─── Recorded data ───

Lemma wal_addition_u32 w : is_u32 (slen (WalAddition_EncodeTo [] w)).
Proof.
  pose proof (varint64_u32 (wa_number_ w)) as H1. pose proof (encode_loop_length 9 (wa_number_ w)) as H2.
  pose proof (encode_loop_length 9 (synced_size_bytes_ (wa_metadata_ w))) as H3.
  unfold WalAddition_EncodeTo, PutVarint64, PutVarint32, EncodeVarint64.
  change (EncodeVarint32 WalAdditionTag.kSyncedSize) with [to_byte 2].
  change (EncodeVarint32 WalAdditionTag.kTerminate) with [to_byte 1].
  unfold is_u32. destruct (HasSyncedSize _); rewrite app_nil_l, !slen_app.
  - change (slen [to_byte 2]) with 1. change (slen [to_byte 1]) with 1. lia.
  - change (slen [to_byte 1]) with 1. lia.
Qed.

Section Parts.

Context (e : VersionEdit) (d : bytes).

Lemma wrote_db_id (b : bool) v : is_u32 (slen v) ->
  wrote e d (if b then PutLengthPrefixedSlice (PutVarint32 d Tag.kDbId) v else d)
    (e <| db_id_ ::= fun x => if b then v else x |> <| has_db_id_ ::= orb b |>).
Proof. intros Hv. part b Tag.kDbId. Qed.

Lemma wrote_comparator (b : bool) v : is_u32 (slen v) ->
  wrote e d (if b then PutLengthPrefixedSlice (PutVarint32 d Tag.kComparator) v else d)
    (e <| comparator_ ::= fun x => if b then v else x |>
       <| has_comparator_ ::= orb b |>).
Proof. intros Hv. part b Tag.kComparator. Qed.

Lemma wrote_log_number (b : bool) v : is_u64 v ->
  wrote e d (if b then PutVarint32Varint64 d Tag.kLogNumber v else d)
    (e <| log_number_ ::= fun x => if b then v else x |>
       <| has_log_number_ ::= orb b |>).
Proof. intros Hv. part b Tag.kLogNumber. Qed.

───

— Work request —
Could you return exactly the lines above from the line with "unfold is_u32. destruct" to the line with "Lemma wrote_db_id (b", both included, and nothing else?

— Task result —
  unfold is_u32. destruct (HasSyncedSize _); rewrite app_nil_l, !slen_app.
  - change (slen [to_byte 2]) with 1. change (slen [to_byte 1]) with 1. lia.
  - change (slen [to_byte 1]) with 1. lia.
Qed.

Section Parts.

Context (e : VersionEdit) (d : bytes).

Lemma wrote_db_id (b : bool) v : is_u32 (slen v) ->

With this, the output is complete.